A single finalizer blocks deletion:

// go/api/api.go
IngesterFinalizer = "michelangelo/Ingester"

Kubernetes guarantees that objects are not removed from the API server until all finalizers are stripped. The ingester uses this to ensure MySQL is always updated before etcd loses the record.

Finalizer Injection (API Server)

The API Server injects the finalizer during object creation, before writing to etcd:

// go/api/handler/handler.go:546-547
ctrlRTUtil.AddFinalizer(objMeta.(ctrlRTClient.Object), api.IngesterFinalizer)

Key invariant: Every CRD object created through the API Server carries the michelangelo/Ingester finalizer from birth. Objects created with kubectl apply that bypass the API Server handler will not have the finalizer and will not be tracked by deletion.

Finalizer Removal (Ingester Controller)

The ingester removes the finalizer only after MySQL has been successfully updated:

// go/components/ingester/controller.go:134-138
ctrlutil.RemoveFinalizer(object, api.IngesterFinalizer)
if err := r.Update(ctx, object); err != nil {
log.Error(err, "Failed to remove finalizer")
return ctrl.Result{RequeueAfter: r.getRequeuePeriod()}, err
}

If MySQL is unreachable or the delete fails, the finalizer remains in place and the object stays in etcd. The controller retries every requeuPeriod (default: 30 seconds) until the operation succeeds.

Annotation-Based Deletion

Because the ingester finalizer blocks kubectl delete from completing, the API Server uses an alternative deletion path: it sets an annotation instead of issuing a Kubernetes delete directly.

// go/api/api.go
DeletingAnnotation = "michelangelo/Deleting"

When the API Server receives a delete request and metadata storage is enabled:

// go/api/handler/handler.go:253,293
annotation[api.DeletingAnnotation] = "true"

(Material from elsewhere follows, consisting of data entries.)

(* ===== verification/CecSpec.v ===== *)
(** * What a CEC message function promises

    [typed] is the invariant of [struct cec_msg].  [carries m l] says that the bytes [l] are
    the message in [m]: what follows them in the array is not transmitted.  A [codec] pairs
    the function that builds a message with the one that reads it and describes both by the
    bytes of the operands, in arithmetic rather than in shifts and masks; [codec_ok] is the
    contract, and [codec_sound] what follows for a sender and a receiver. *)

From stdpp Require Import base list numbers.
From Stdlib Require Import ZArith Lia Morphisms.
From S2P Require Import Prelude CecConst CecMsg.

#[local] Open Scope c_scope.
#[local] Open Scope Z_scope.

(** ** The invariant *)

Definition is_byte (b : Z) : Prop := 0 ≤ b < 2 ^ 8.
Definition is_u16 (z : Z) : Prop := 0 ≤ z < 2 ^ 16.
Definition is_bcd (z : Z) : Prop := 0 ≤ z < 100.
Definition is_bits (w z : Z) : Prop := 0 ≤ z < 2 ^ w.

Record typed (m : cec_msg) : Prop := {
  typed_length : length (msg m) = 16%nat;
  typed_bytes : Forall is_byte (msg m);
  typed_len : 0 ≤ len m < 2 ^ 32;
  typed_reply : is_byte (reply m);
  typed_times : 0 ≤ tx_ts m < 2 ^ 64 ∧ 0 ≤ rx_ts m < 2 ^ 64;
  typed_words : 0 ≤ timeout m < 2 ^ 32 ∧ 0 ≤ sequence m < 2 ^ 32 ∧ 0 ≤ flags m < 2 ^ 32;
  typed_status : Forall is_byte [rx_status m; tx_status m; tx_arb_lost_cnt m; tx_nack_cnt m;
                                 tx_low_drive_cnt m; tx_error_cnt m] }.

(** The fields that no message function assigns. *)
Definition envelope (m : cec_msg) : list Z :=
  [tx_ts m; rx_ts m; timeout m; sequence m; flags m; rx_status m; tx_status m;
   tx_arb_lost_cnt m; tx_nack_cnt m; tx_low_drive_cnt m; tx_error_cnt m].

(** ** Messages as byte strings *)

Definition carries (m : cec_msg) (l : list Z) : Prop :=
  len m = Z.of_nat (length l) ∧ ∃ rest, msg m = l ++ rest.

(** Two messages with the same transmitted bytes. *)
Definition same_bytes (m m' : cec_msg) : Prop :=
  len m = len m' ∧ take (Z.to_nat (len m)) (msg m) = take (Z.to_nat (len m')) (msg m').

#[export] Instance same_bytes_equiv : Equivalence same_bytes.
Proof.
  split.
  - intros m. done.
  - intros m m' [E1 E2]. done.
  - intros m1 m2 m3 [E1 E2] [E3 E4]. split; congruence.
Qed.

#[export] Instance carries_proper : Proper (same_bytes ==> eq ==> iff) carries.
Proof.
  assert (∀ m m' l, same_bytes m m' → carries m l → carries m' l) as H.
  { intros m m' l [E1 E2] [El [rest Er]]. split; [congruence|].
    rewrite <- E1, El, Nat2Z.id, Er, take_app_length in E2.
    exists (drop (length l) (msg m')).
    rewrite <- (take_drop (length l) (msg m')) at 1. by rewrite <- E2. }
  intros m m' E l ? <-. split; apply H; [done|by symmetry].
Qed.

(** ** The bytes of the operands *)

Definition be16 (x : Z) : list Z := [x / 256; x mod 256].
Definition be24 (x : Z) : list Z := [x / 65536; (x / 256) mod 256; x mod 256].
Definition bcd (x : Z) : Z := (x / 10) * 16 + x mod 10.
(** [hi] above a field of [w] bits. *)
Definition packed (hi w lo : Z) : Z := hi * 2 ^ w + lo.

The ingester detects this annotation and handles the deletion asynchronously:

annotation set → ingester detects → MySQL soft-delete → remove finalizer → K8s delete

This path ensures the API Server's delete request completes instantly from the caller's perspective while the ingester handles the MySQL cleanup asynchronously.

Immutable Objects

The michelangelo/Immutable annotation marks objects whose spec will never change again (e.g., completed PipelineRuns, archived Models). The ingester:

  1. Upserts the object to MySQL one final time.
  2. Removes the finalizer.
  3. Deletes the object from K8s/etcd.

The object continues to exist in MySQL only, permanently freeing etcd memory.

// go/api/api.go
ImmutableAnnotation = "michelangelo/Immutable"

Reconcile Decision Tree

Reconcile(object)

├── object not found in K8s ──→ no-op (already gone)

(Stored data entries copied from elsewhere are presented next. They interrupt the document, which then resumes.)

(* ===== verification/CecTheory.v ===== *)
(** * CEC messages: the theorems

    The codecs of all features together: every builder and every parser meets its contract
    ([framed_codecs_ok], [all_codecs_sound]) and no parser can be broken ([all_codecs_robust]).  The theorems on
    top of it are about what two devices see of each other. *)

From stdpp Require Import base list numbers.
From Stdlib Require Import ZArith Lia.
From S2P Require Import Prelude CecConst CecMsg CecRecord CecTimer.
From S2P Require Import CecTuner CecAudio CecSpec CecPlainSpec.
From S2P Require Import CecServiceSpec CecVariantSpec CecBlockSpec CecRobust.

#[local] Open Scope Z_scope.

(** The messages that are not CDC messages. *)
Definition basic_codecs : list codec :=
  source_codecs ++ record_codecs ++ timer_codecs ++ system_codecs ++ tuner_codecs ++
  menu_codecs ++ audio_codecs ++ service_codecs ++ variant_codecs ++ block_codecs.

Definition all_codecs `{CecFramework} : list codec := basic_codecs ++ cdc_codecs.

(** All but <CDC><HEC Set State>, whose builder writes another opcode than its own. *)
Definition framed_codecs `{CecFramework} : list codec := basic_codecs ++ cdc_framed_codecs.

Section theory.
Context `{CecFrameworkLaws}.

Lemma framed_codecs_ok : Forall codec_ok framed_codecs.
Proof.
  unfold framed_codecs, basic_codecs.
  repeat apply Forall_app_2; auto using source_codecs_ok, record_codecs_ok, timer_codecs_ok,
    system_codecs_ok, tuner_codecs_ok, menu_codecs_ok, audio_codecs_ok, service_codecs_ok,
    variant_codecs_ok, block_codecs_ok, cdc_framed_codecs_ok.
Qed.

Lemma all_codecs_sound c : c ∈ all_codecs → codec_sound c.
Proof.
  intros Hc%list_elem_of_In. revert c Hc. apply List.Forall_forall. unfold all_codecs.
  apply Forall_app_2; [|apply cdc_codecs_sound].
  pose proof framed_codecs_ok as Hf. apply Forall_app in Hf as [Hf _].
  exact (List.Forall_impl _ codec_ok_sound Hf).
Qed.

Lemma all_codecs_robust c : c ∈ all_codecs → codec_robust c.
Proof.
  intros Hc%list_elem_of_In. revert c Hc. apply List.Forall_forall.
  change all_codecs with
    ((source_codecs ++ record_codecs ++ timer_codecs ++ system_codecs ++ tuner_codecs ++
      menu_codecs ++ audio_codecs) ++ service_codecs ++ variant_codecs ++ block_codecs ++
     cdc_codecs).
  apply Forall_app_2; [apply plain_robust|].
  repeat apply Forall_app_2; auto using service_robust, variant_robust, block_robust, cdc_robust.
Qed.

(** ** What travels between two devices *)

(** C13: every message of CEC survives the bus.  Whatever the sender's structure held before,
    the function that builds a message leaves bytes from which the function that parses it
    reads the same operands in any receive buffer.  The operands fit their fields and have
    the form the parser gives them, which is [valid]: an optional part that the message
    leaves out is zero, and, because the parsers lose the rest, the major number of a digital
    channel is below 256 and the host and encoding states of <HEC Report State> agree. *)
Theorem cec_round_trip c r x m :
  c ∈ all_codecs → typed m → valid c x →
  wp (build c r x) m (λ _ m', ∀ rx, typed rx → same_bytes m' rx → parse c rx = Ret x).
Proof.
  intros Hc Hm Hx. eapply wp_mono; [by apply (sound_sends c (all_codecs_sound c Hc))|].
  by intros _ m' (_ & _ & Hp).
Qed.

(** C14: every builder keeps the invariant of [struct cec_msg], whether or not its operands fit
    their fields: it stores sixteen bytes and a length between 2 and 16, never outside the
    array, and changes no field but the length, the bytes and the awaited reply.  [safe]
    excludes a string with a null byte before its end, a language of fewer than three bytes,
    which the builder reads behind, and the type of a recording source that is none of those
    the header names ([record_on_unknown_source]). *)
Theorem cec_messages_typed c r x m :
  c ∈ all_codecs → typed m → safe c x →
  wp (build c r x) m (λ _ m', typed m' ∧ 2 ≤ len m' ≤ 16 ∧ envelope m' = envelope m).
Proof. intros Hc. apply sound_total. by apply all_codecs_sound. Qed.

(** C16: the bytes of every message but <CDC><HEC Set State> are its header, its opcode and its
    operands in the order and the arithmetic of the specification, for the operands of the
    round trip; the header names the same initiator and, in a broadcast, every device; the
    awaited reply is the one of the message, if one is asked for.  The excepted builder writes
    the opcode of another message ([hec_set_state_is_inquiry]). *)
Theorem cec_messages_framed c r x m :
  c ∈ framed_codecs → typed m → valid c x →
  wp (build c r x) m (λ _ m',
    carries m' (header c m :: opcode c :: payload c x) ∧ reply m' = reply_after c r m).
Proof.
  intros Hc%list_elem_of_In. apply codec_builds.
  exact (proj1 (List.Forall_forall _ _) framed_codecs_ok c Hc).
Qed.

(** C15: no parser reads or writes outside its arrays, whatever bytes and whatever length were
    received. *)
Theorem cec_parsers_never_overrun c m :
  c ∈ all_codecs → typed m → no_overrun (parse c m).
Proof. intros Hc. by apply all_codecs_robust. Qed.

(** ** A request and its answer *)

Lemma carries_opcode m h op l : carries m (h :: op :: l) → cec_msg_opcode m = Ret op.
Proof.
  intros [El [rest Er]]. unfold cec_msg_opcode. rewrite (proj2 (Z.ltb_lt 1 (len m))).
  - unfold msg_at. by rewrite Er, (arr_get_eval _ 1 op).
  - rewrite El. simpl. lia.
Qed.

Lemma header_fields m h l : msg m = h :: l →
  cec_msg_initiator m = Ret (u8 (h ≫ 4)) ∧ cec_msg_destination m = Ret (u8 (Z.land h 15)).
Proof.
  intros Em. unfold cec_msg_initiator, cec_msg_destination, msg_at.
  by rewrite Em, (arr_get_eval _ 0 h).
Qed.

Lemma carries_header m h l : carries m (h :: l) →
  cec_msg_initiator m = Ret (u8 (h ≫ 4)) ∧ cec_msg_destination m = Ret (u8 (Z.land h 15)).
Proof. intros [_ [rest Er]]. by apply (header_fields m h (l ++ rest)). Qed.

Lemma carries_byte m h l : typed m → carries m (h :: l) → is_byte h.
Proof.
  intros [_ Hb _ _ _ _ _] [_ [rest Er]]. rewrite Er in Hb. by apply Forall_inv in Hb.
Qed.

(** The header with the two addresses exchanged. *)
Definition swap_header (b : Z) : Z := b mod 16 * 16 + b / 16.

Lemma swap_header_byte b : is_byte b →
  u8 (Z.lor (u8 (Z.land b 15) ≪ 4) (u8 (b ≫ 4))) = swap_header b.
Proof. revert b. apply (byte_cases _). by vm_compute. Qed.

Lemma wp_set_reply_to req b rep (Q : unit → cec_msg → Prop) :
  typed req → msg req !! 0%nat = Some b → typed rep →
  Q tt (edit (with_timeout 0 rep) (len rep) (swap_header b :: tail (msg rep)) 0) →
  wp (cec_msg_set_reply_to req) rep Q.
Proof.
  intros Hreq Eb Hrep HQ.
  assert (is_byte b) as Hb by (exact (Forall_lookup_1 _ _ _ _ (typed_bytes req Hreq) Eb)).
  unfold cec_msg_set_reply_to. apply wp_seq, wp_lift.
  unfold cec_msg_destination, cec_msg_initiator, msg_at.
  rewrite (arr_get_eval _ 0 b) by done. cbn [mbind outcome_bind owp].
  apply wp_seq, wp_lift. cbn [owp]. apply wp_seq.
  rewrite (edit_id rep). apply wp_set_msg; [rewrite (typed_length rep Hrep); lia|].
  rewrite swap_header_byte by done. apply wp_seq, wp_modify.
  change (with_timeout 0 (edit ?m ?n ?l ?q)) with (edit (with_timeout 0 m) n l q).
  apply wp_set_reply. destruct rep as [? ? ? ? ? ? l ? ? ? ? ? ? ?].
  destruct l as [|b0 l]; [discriminate (typed_length _ Hrep)|]. exact HQ.
Qed.

Lemma typed_reply_to rep n b :
  typed rep → is_byte b → 0 ≤ n < 2 ^ 32 →
  typed (edit (with_timeout 0 rep) n (swap_header b :: tail (msg rep)) 0).
Proof.
  intros [Hl Hb Hn Hr Ht Hw Hs] Hbyte Hlen. split; try done.
  - cbn. destruct (msg rep); [done|]. exact Hl.
  - cbn. constructor; [unfold swap_header; cec_lia|]. destruct (msg rep); [done|].
    by apply List.Forall_inv_tail in Hb.
  - cbn. destruct Hw as (_ & ? & ?). split_and!; lia.
Qed.

(** C17: a device that answers a request as [cec_msg_set_reply_to] and the builder of the
    answer do sends the message the requester waits for, when the operands of both messages
    are those of the round trip: it has the awaited opcode, comes from the device the request
    went to, goes back to the initiator unless the answer is a broadcast, and its operands
    are the ones of the answer. *)
Theorem cec_dialogue c c' r x y m rep :
  c ∈ all_codecs → c' ∈ all_codecs → answer c = Some (opcode c') → r ≠ 0 →
  typed m → valid c x → typed rep → valid c' y →
  wp (build c r x) m (λ _ req,
    wp (cec_msg_set_reply_to req;; build c' 0 y) rep (λ _ ans,
      cec_msg_opcode ans = Ret (reply req) ∧
      cec_msg_initiator ans = cec_msg_destination req ∧
      (to_all c' = false → cec_msg_destination ans = cec_msg_initiator req) ∧
      parse c' ans = Ret y)).
Proof.
  intros Hc Hc' Ha Hr Hm Hx Hrep Hy.
  pose proof (all_codecs_sound c Hc) as Hok. pose proof (all_codecs_sound c' Hc') as Hok'.
  eapply wp_mono; [apply wp_and; [by apply (sound_total c Hok), sound_safe|
                                  by apply (sound_sends c Hok)]|].
  intros _ req [[Hreq [Hlen _]] ([l Hcar] & Hreply & _)]. apply wp_seq.
  pose proof (carries_byte _ _ _ Hreq Hcar) as Hb.
  set (b := header c m) in *.
  eapply (wp_set_reply_to req b); [done| |done|].
  { destruct Hcar as [_ [rest ->]]. done. }
  set (rep1 := edit _ _ _ _). assert (typed rep1) as Hrep1
    by (apply typed_reply_to; [done|done|apply (typed_len rep Hrep)]).
  eapply wp_mono; [apply wp_and; [by apply (sound_total c' Hok'), sound_safe|
                                  by apply (sound_sends c' Hok')]|].
  intros _ ans [[Hans _] ([l' Hcar'] & _ & Hparse)].
  destruct (carries_header _ _ _ Hcar) as [-> ->].
  destruct (carries_header _ _ _ Hcar') as [-> ->]. split_and!.
  - rewrite (carries_opcode _ _ _ _ Hcar'), Hreply. unfold reply_after. rewrite Ha.
    unfold ternary. by rewrite (proj2 (Z.eqb_neq r 0)).
  - f_equal. unfold header, rep1, swap_header. cbn. destruct (to_all c'); cec_value.
  - intros Hto. f_equal. unfold header, rep1, swap_header. rewrite Hto. cbn. cec_value.
  - by apply Hparse.
Qed.

(** ** The table of messages *)

(** The opcodes of [cec.h] and the messages of [cec-funcs.h] match one to one, and whatever
    a builder can wait for is the opcode of a message. *)
Definition answers (c : codec) : list Z := match answer c with Some a => [a] | None => [] end.

(** The opcodes in [cec.h] are distinct, each one but the CDC prefix is the opcode of one
    message of [cec-funcs.h], and every reply a builder can wait for is the opcode of such a
    message. *)
Theorem cec_opcodes_complete :
  NoDup cec_opcodes ∧ NoDup cdc_opcodes ∧
  CEC_MSG_CDC_MESSAGE :: map opcode basic_codecs ≡ₚ cec_opcodes ∧
  Forall (λ a, a ∈ map opcode basic_codecs) (concat (map answers basic_codecs)).
Proof.
  split_and!; apply (bool_decide_unpack _); by vm_compute.
Qed.
End theory.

├── DeletionTimestamp set ──→ handleDeletion()
│ └── MySQL.Delete() → RemoveFinalizer → done

├── annotation michelangelo/Deleting = "true" ──→ handleDeletionAnnotation()
│ └── MySQL.Delete() → RemoveFinalizer → K8s.Delete() → done

├── annotation michelangelo/Immutable = "true" ──→ handleImmutableObject()
│ └── MySQL.Upsert() → RemoveFinalizer → K8s.Delete() → done

└── (normal) ──→ handleSync()
└── MySQL.Upsert(proto + JSON + indexed fields + labels + annotations) → done

MySQL Storage Architecture

Schema Layout

For each of the 13 CRDs, there are 3 MySQL tables:

Table TypeNamingPurpose
Main<kind>Core object data (uid, name, namespace, JSON, proto, indexed fields)
Labels<kind>_labelsKey-value label pairs per object UID
Annotations<kind>_annotationsKey-value annotation pairs per object UID

The 13 CRDs and their table names (derived by strings.ToLower(kind)):

CRD KindTable Name
Projectproject
ModelFamilymodelfamily
Modelmodel
Pipelinepipeline
PipelineRunpipelinerun
InferenceServerinferenceserver
Revisionrevision
Clustercluster
RayClusterraycluster
RayJobrayjob
TriggerRuntriggerrun
Deploymentdeployment
SparkJobsparkjob

Total: 39 tables (13 × 3)

Main Table Schema

CREATE TABLE model (
uid VARCHAR(64) NOT NULL, -- K8s UID (primary key)
group_ver VARCHAR(128), -- APIVersion string
namespace VARCHAR(256),
name VARCHAR(256),
res_version BIGINT, -- K8s ResourceVersion
create_time DATETIME(6),
update_time DATETIME(6),
delete_time DATETIME(6), -- NULL = active, non-NULL = soft-deleted
proto LONGBLOB, -- serialized protobuf
json JSON, -- full object as JSON
-- CRD-specific indexed fields, e.g.:
algorithm VARCHAR(128), -- for Model
PRIMARY KEY (uid),
INDEX idx_namespace_name (namespace, name),
INDEX idx_delete_time (delete_time)
);

Soft deletes are used: DELETE sets delete_time rather than removing the row. All queries filter WHERE delete_time IS NULL for live objects.

Upsert Strategy

The ingester uses INSERT ... ON DUPLICATE KEY UPDATE (MySQL upsert):

INSERT INTO model (uid, group_ver, namespace, name, res_version,
create_time, update_time, proto, json, algorithm)
VALUES (?, ?, ?, ?, ?, ?, ?, ?, ?, ?)
ON DUPLICATE KEY UPDATE
res_version = VALUES(res_version),
update_time = VALUES(update_time),
proto = VALUES(proto),
json = VALUES(json),
algorithm = VALUES(algorithm);

Labels and annotations are replaced fully on every upsert (delete all existing rows for the UID, re-insert from current state).

Indexed Fields

CRDs that implement storage.IndexedObject expose GetIndexedKeyValuePairs() to return fields that are stored in dedicated indexed columns. This allows MySQL queries without JSON extraction.

Example for Model:

func (m *Model) GetIndexedKeyValuePairs() []storage.IndexedField {
return []storage.IndexedField{
{Key: "algorithm", Value: m.Spec.Algorithm},
}
}

Code Examples

Full Reconcile Loop

func (r *Reconciler) Reconcile(ctx context.Context, req ctrl.Request) (ctrl.Result, error) {
log := r.Log.WithValues("namespace", req.Namespace, "name", req.Name)
log.Info("Reconciling object")

object := r.TargetKind.DeepCopyObject().(client.Object)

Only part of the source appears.